Fatiha et Rahmouna, deux victimes, ont raconté cette traque des « impures », cette « nuit du massacre » comme l’intitule Rahmouna dans un livre témoignage rédigé par Nadia Kaci Laissées pour mortes. Livre insoutenable dit Wassila Tamzani qui avoue n’avoir pu le lire.

Une partie de ces martyres de l’intégrisme religieux ont eu le courage de demander justice.

Le quotidien arabophone El Khabar les ayant présentées comme des prostituées, c’est grâce au quotidien El Watan et à la journaliste Salima Tlemçani qu’elles ont pu obtenir qu’un procès soit ouvert. Six accusés étaient présents. Terrorisées et menacées de mort, les femmes n’arrivaient pas à témoigner. Fatiha seule eut le courage de raconter l’horreur en détail. Les peines de huit ans, six ans et trois ans de prison pour trois des six accusés présents semblèrent légères à ces « laissées pour mortes ». Trois furent donc acquittés et les autres, les absents, jugés par contumace. L’imam ne fut pas inquiété. Arrêté quelques heures, il fut relâché sur injonction d’Alger.

Dans beaucoup de pays, ce qu’on appelle barbarie pour un homme s’appelle coutume pour une femme.

Cette injustice, ces souffrances voient se dresser des héros au féminin, elles se prénomment Talisma, Fatiha, Wassila, Ramouna, Rayhana et tant d’autres. Elles se battent à mots nus !

En Algérie, c’est les armes à la main que leurs mères se sont battues au côté du FLN. En récompense, les hommes qui ont pris le pouvoir leur avaient promis l’égalité… plus tard ! En 1984, on leur a donné le « Code de la famille », texte largement inspiré de la charia. Modifié en 2005, ce code fait d’elles d’éternelles mineures qui peuvent être jetées à la rue avec leurs enfants si bon semble à l’homme qu’elles ont épousé.

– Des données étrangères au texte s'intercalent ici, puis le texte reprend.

Lemma flush_loop_next fuel b (w : W) : out_wf b → write_offset_ b < zlen (storage_ b) →
  let b1 := next_current b in
  let data := ztake (frame_end_ b1 - write_offset_ b1) (unsent b1) in
  let '(count, w1) := writer w data in
  flush_loop (S fuel) b w =
  if 0 <? count then
    flush_loop fuel (mkOutboundBuffer (storage_ b1) (u64 (write_offset_ b1 + count))
                       (frame_end_ b1) (frame_start_ b1)) w1
  else Some (count =? 0, b1, w1).
Proof.
  intros Hwf Hlt b1 data. destruct (next_current_wf b Hwf Hlt) as [Hwf1 Hcur].
  destruct (next_current_same b) as [_ Hoff]. fold b1 in Hwf1, Hcur, Hoff.
  destruct (writer w data) as [count w1] eqn:Hw. cbn [flush_loop].
  rewrite ltb_lt_true by done. cbn zeta. fold (next_current b). fold b1.
  rewrite (proj2 (Z.leb_gt (frame_end_ b1) (write_offset_ b1))), andb_false_r
    by (by rewrite Hoff).
  destruct Hwf1. rewrite u64_small by lia. fold (unsent b1). fold data. rewrite Hw.
  split_test; [done|]. by split_test.
Qed.

Lemma flush_loop_spec fuel b (w : W) : out_wf b → (length (unsent b) < fuel)%nat →
  ∃ ok b' w', flush_loop fuel b w = Some (ok, b', w') ∧ out_wf b' ∧
    storage_ b' = storage_ b ∧ zlen (unsent b') <= zlen (unsent b) ∧
    wire w' ++ unsent b' = wire w ++ unsent b ∧
    (always_writes → ok = true ∧ unsent b' = []).
Proof.
  revert b w; induction fuel as [|fuel IH]; intros b w Hwf Hfuel; [lia|].
  destruct (Z.lt_ge_cases (write_offset_ b) (zlen (storage_ b))) as [Hlt|Hge].
  2:{ exists true, b, w. cbn [flush_loop]. rewrite ltb_ge_false by done.
      do 5 (split; [done|]). intros _. split; [done|]. by apply zdrop_none. }
  destruct (next_current_wf b Hwf Hlt) as [Hwf1 Hcur].
  destruct (next_current_same b) as [Hst Hoff].
  pose proof (flush_loop_next fuel b w Hwf Hlt) as Hloop. cbn zeta in Hloop.
  set (b1 := next_current b) in *.
  assert (unsent b1 = unsent b) as Hun by (unfold unsent; by rewrite Hst, Hoff).
  pose proof (zlen_unsent b1 Hwf1) as Hlen. pose proof Hwf1 as [Hs Ho Hz _].
  assert (zlen (ztake (frame_end_ b1 - write_offset_ b1) (unsent b1))
          = frame_end_ b1 - write_offset_ b1) as Hd by (apply zlen_ztake; lia).
  set (data := ztake (frame_end_ b1 - write_offset_ b1) (unsent b1)) in *.
  pose proof (writer_count w data) as Hcount. pose proof (writer_wire w data) as Hwire.
  assert (always_writes → 0 < (writer w data).1) as Hprog.
  { intros Hall. apply Hall. intros Hnil. rewrite Hnil, zlen_nil in Hd. lia. }
  destruct (writer w data) as [count w1]. cbn [fst snd] in *. rewrite Hloop.
  split_test; bools.
  - set (b2 := mkOutboundBuffer _ _ _ _).
    assert (unsent b2 = zdrop count (unsent b1)) as Hun2.
    { unfold unsent, b2. ob_cbn. rewrite u64_small, zdrop_zdrop by lia. done. }
    pose proof (zlen_zdrop count (unsent b1) ltac:(lia)) as Hz2.
    destruct (IH b2 w1) as (ok & b' & w' & -> & Hwf' & Hst' & Hle & Hw' & Hdone).
    { apply advance_wf; [done|lia]. }
    { rewrite Hun2. rewrite Hun in *. unfold zlen in *. lia. }
    exists ok, b', w'. split; [done|]. split; [done|]. split; [by rewrite Hst'|].
    split; [rewrite Hun2, Hun in *; lia|]. split; [|done]. rewrite Hw', Hwire, Hun2, Z.max_r by lia.
    rewrite <- (assoc (++)), Hun. f_equal. rewrite <- (ztake_zdrop count (unsent b)) at 2. f_equal.
    unfold data. rewrite Hun. unfold ztake. rewrite take_take. f_equal. lia.
  - exists (count =? 0), b1, w1. split; [done|]. split; [done|]. split; [done|].
    rewrite Hwire, Z.max_l, Hun by lia. cbn. rewrite app_nil_r.
    split; [done|]. split; [done|]. intros Hall. specialize (Hprog Hall). lia.
Qed.

(** [flush] returns for every writer, loses nothing, and empties the queue
    when the writer makes progress. *)
Lemma flush_spec b (w : W) : out_wf b →
  ∃ ok b' w', flush b w = Some (ok, b', w') ∧ out_wf b' ∧
    zlen (storage_ b') <= zlen (storage_ b) ∧ zlen (unsent b') <= zlen (unsent b) ∧
    wire w' ++ unsent b' = wire w ++ unsent b ∧
    (always_writes → ok = true ∧ b' = new_OutboundBuffer).
Proof.
  intros Hwf. unfold flush. fold (unsent b).
  destruct (flush_loop_spec (S (length (unsent b))) b w Hwf)
    as (ok & b' & w' & -> & Hwf' & Hst & Hle & Hwire & Hall); [lia|].
  pose proof (zlen_unsent b' Hwf') as Hun. destruct ok.
  - eexists _, _, _. split; [done|]. split_test; bools.
    + rewrite (zlen_zero (unsent b')) in Hwire by lia.
      split; [apply new_OutboundBuffer_wf|]. split; [apply zlen_nonneg|].
      split; [apply zlen_nonneg|]. done.
    + split; [done|]. split; [by rewrite Hst|]. split; [done|]. split; [done|]. intros Hw.
      destruct (Hall Hw) as [_ Hnil]. rewrite Hnil, zlen_nil in Hun. lia.
  - exists false, b', w'. split; [done|]. split; [done|]. split; [by rewrite Hst|].
    split; [done|]. split; [done|]. intros Hw. by destruct (Hall Hw).
Qed.
End flush_correct.

(** ** The output path of a worker

    Every interleaving of gated appends and flushes. The runtime calls
    [outbound_.append] in three places, each directly behind
    [has_output_capacity] for the frame it appends; the accepted frames and
    the writer state are recorded. *)
Section output_path.
Context {W : Type} `{WriterContract W} (limit : Z) (w0 : W).

Inductive out_reach : OutboundBuffer → W → list Frame → Prop :=
| out_init : out_reach new_OutboundBuffer w0 []
| out_append b w fs type flags id payload size version r b' :
    out_reach b w fs → 0 <= size → (∀ d, payload = Some d → size <= zlen d) →
    has_output_capacity limit b (u64 (kHeaderSize + size)) = true →
    Outbound_append b type flags id payload size version = (r, b') →
    out_reach b' w
      (if r then fs ++ [mkFrame type flags id version (payload_range payload size)] else fs)
| out_flush b w fs r b' w' :
    out_reach b w fs → flush b w = Some (r, b', w') → out_reach b' w' fs.

Record out_inv (b : OutboundBuffer) (w : W) (fs : list Frame) : Prop := {
  oinv_wf : out_wf b;
  oinv_logical : zlen (unsent b) <= limit;
  oinv_physical : zlen (storage_ b) <= limit + max_frame + kCompactThreshold;
  oinv_wire : wire w ++ unsent b = wire w0 ++ frame_stream fs;
  oinv_frames : Forall (λ f, encodable (fversion f) f) fs
}.

Hypothesis limit_range : 0 <= limit <= kMaxBufferedBytes.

Mais voici que la peur est revenue dans le quartier des travailleuses d’Hassi Messaoud. Le 11 avril 2010 les agressions ont redoublé. Terrorisées, ces femmes doivent supplier les policiers pour que leurs plaintes soient enregistrées.

Ces femmes « nues » parce qu’insuffisamment voilées sont maltraitées, entre autre, à cause de ce « bout de chiffon » ainsi qualifié avec négligence, par un de nos responsables politiques. Ce « bout de chiffon », symbole de soumission à Allah et aux hommes, a coûté leur vie à certaines de ces travailleuses et d’incalculables souffrances physiques et psychiques aux autres.

Inutile de démontrer, il faut se taire et déplorer la complicité coupable de ces politiques dépourvus de sens critique, inaptes à la compassion et à l’altruisme.

Le 1er mai, les militantes du CLR devaient être là, derrière la banderole dénonçant l’injustice faite aux travailleuses d’Hassi Messaoud. Elles devaient être là pour réclamer pour ces victimes, la liberté, l’égalité, la fraternité, valeurs universelles auxquelles ont droit les hommes mais aussi toutes les femmes. Elles devaient être là afin que la laïcité, autre valeur universelle, ne permette plus que des prêcheurs fanatiques ne désignent des « coupables imaginaires » à la vindicte de fous de quelque dieu que ce soit.